Ask any professor about their least favorite task, and you will certainly hear about grading. Usually the metaphors involve emotional or physical pain: "It is an albatross around my neck, the cross I must bear, my thorn in the flesh." I have met no one yet who has a consistently positive attitude towards it. Recently I have thought philosphically about it. Why is grading so difficult? If grading is so painful, why do we continue the practice? How can I grade in a way that is appropriate and even "Christian"? I'll address the first question in this post.
Grading is difficult for a number of reasons. First, it is very time consuming and energy intensive. In my classes grading often involves reading through student papers which are lengthy, detailed, and heavily documented, usually over the same topic. It simply requires a lot of time and energy to process all the data properly, and I have to maintain that same level of time and energy even when I'm reading the same topic multiple times.

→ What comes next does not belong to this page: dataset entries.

(** * Two-point perspective editor: geometry, constrained dragging, layer stack

    A shallow embedding of [deepseek4.py].  Python [int] is [Z]; Python
    [float] (and [numpy.float64]) is the kernel's binary64 [float], so the
    definitions below run with [vm_compute] on the same bit patterns the
    interpreter produces.  A Python exception is [None] in the [option]
    monad.  [QPoint] carries two integers.  Pixel contents are not
    modelled: a [QImage] is its width and height. *)

From Stdlib Require Import ZArith Floats Lia String.
From stdpp Require Import base option list.

Set Warnings "-inexact-float".
Open Scope Z_scope.

(** ** Python numbers *)

Module PyFloat.

(** [float(n)] for an [int]: round to nearest, ties to even.  (Python
    raises [OverflowError] from 2^1024 on, where this gives infinity; the
    integers here are built from [QPoint] coordinates, which are C ints.) *)
Definition of_int (n : Z) : float :=
  SF2Prim (binary_normalize prec emax n 0 false).

(** [a / b] on two [int]s: the correctly rounded quotient of the exact
    integers (not of their conversions).  The callers guard [b = 0]. *)
Definition int_truediv (a b : Z) : float :=
  let s := xorb (a <? 0) (b <? 0) in
  match Z.abs a with
  | 0 => SF2Prim (S754_zero s)
  | ma =>
      let '(q, e, l) := SFdiv_core_binary prec emax ma 0 (Z.abs b) 0 in
      SF2Prim (binary_round_aux prec emax s q e l)
  end.

(** [int(f)]: truncation toward zero; raises on infinities and NaN. *)
Definition to_int (f : float) : option Z :=
  match Prim2SF f with
  | S754_zero _ => Some 0
  | S754_finite s m e => Some (cond_Zopp s (Z.shiftl (Zpos m) e))
  | S754_infinity _ | S754_nan => None
  end.

(** The builtins [min(a, b)] and [max(a, b)]: the second argument wins
    only when the comparison [b < a] (resp. [b > a]) is true. *)
Definition min (a b : float) : float := if (b <? a)%float then b else a.
Definition max (a b : float) : float := if (a <? b)%float then b else a.

(** [f != 0] *)
Definition nonzero (f : float) : bool := negb (f =? 0)%float.

(** [lo <= f <= hi], as the two comparisons. *)
Definition within (lo hi f : float) : Prop :=
  (lo <=? f)%float = true /\ (f <=? hi)%float = true.

End PyFloat.

(** Indexing as Python does it: a negative index counts from the end, an
    index out of range raises [IndexError]. *)
Definition py_index {A} (l : list A) (i : Z) : option nat :=
  let n := Z.of_nat (length l) in
  let j := if i <? 0 then i + n else i in
  if (0 <=? j) && (j <? n) then Some (Z.to_nat j) else None.

Definition py_getitem {A} (l : list A) (i : Z) : option A :=
  j ← py_index l i; l !! j.

Definition py_setitem {A} (l : list A) (i : Z) (v : A) : option (list A) :=
  j ← py_index l i; Some (<[j := v]> l).

(** ** Data model *)

Module QPoint.
Record t := mk { x : Z; y : Z }.
Definition sub (p q : t) : t := mk (x p - x q) (y p - y q).
End QPoint.
Abbreviation QPoint := QPoint.t.
Notation "'⟨' a ',' b '⟩'" := (QPoint.mk a b) (at level 0, a at level 99, b at level 99).

Record QImage := { width : Z; height : Z }.

(** [PerspectiveLayer.__init__].  [initial_vp1_distance] is not assigned by
    the constructor; the attribute appears when [toggle_layer_drag_mode]
    first stores it, hence the [option]. *)
Record PerspectiveLayer := {
  name : string;
  original_image : option QImage;
  warped_image : option QImage;
  visible : bool;
  points : list QPoint;
  warp_points : list QPoint;
  z_order : Z;
  opacity : float;
  selection_points : list QPoint;
  position : QPoint;
  source_vp : list QPoint;
  original_width : Z;
  original_height : Z;
  drag_offset : QPoint;
  layer_drag_mode : bool;
  layer_scale : float;
  layer_position : QPoint;
  drag_layer_image : option QImage;
  initial_center : QPoint;
  initial_vp2_distance : float;
  initial_vp1_distance : option float
}.

Definition new_layer (nm : string) : PerspectiveLayer := {|
  name := nm; original_image := None; warped_image := None; visible := true;
  points := []; warp_points := []; z_order := 0; opacity := 1%float;
  selection_points := []; position := ⟨0, 0⟩; source_vp := [];
  original_width := 0; original_height := 0; drag_offset := ⟨0, 0⟩;
  layer_drag_mode := false; layer_scale := 1%float; layer_position := ⟨0, 0⟩;
  drag_layer_image := None; initial_center := ⟨0, 0⟩;
  initial_vp2_distance := 1%float; initial_vp1_distance := None |}.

Second, related to the first point, the benefits received as a faculty member are rather minimal, or perhaps out of proportion with the effort expended. To be fair, the appropriateness of my grading is a factor in student evaluations of me, which are reviewed for tenure, and occasionally students will thank me for some helpful comments here and there. But normally all the work I spend in grading gets no notice, receives minimal thanks, and has little tangible effect upon my professional standing.
Third, grading generates conflict. Rarely do I have conflict with students over matters covered in class presentations, although that does happen on occasion. Most often student-faculty conflict occurs over grades given to an assignment. Interestingly enough, it is always a one-way street: The student feels the grade is not high enough. I have never had a student approach me to say that a grade was unfair because it was too high. (The reasons for this would be worth another post.)
Fourth, it shows up my own shortcomings as a teacher, which can be painful to realize. Students frequently will err on matters I know I have covered in class. I constantly ask myself, "What did I do wrong in my teaching such that this student missed the point?"
Fifth, it shows up shortcomings in students, and it is not a pleasant interpersonal experience to highlight these matters. This usually occurs when most everyone in a class does well on a certain aspect of an assignment, but a few students do not. Getting to the heart of why these few students missed these issues can be painful.
A pretty gloomy picture, but there is a silver lining to this cloud, one that I think can eventually overtake the gray. More to come.

In order to take away some of the pressure, I would be willing to grade my own exegetical paper for you.
That's a very generous offer, Carl! Since self-assessment is all the rage in some academic circles, you might be on to something.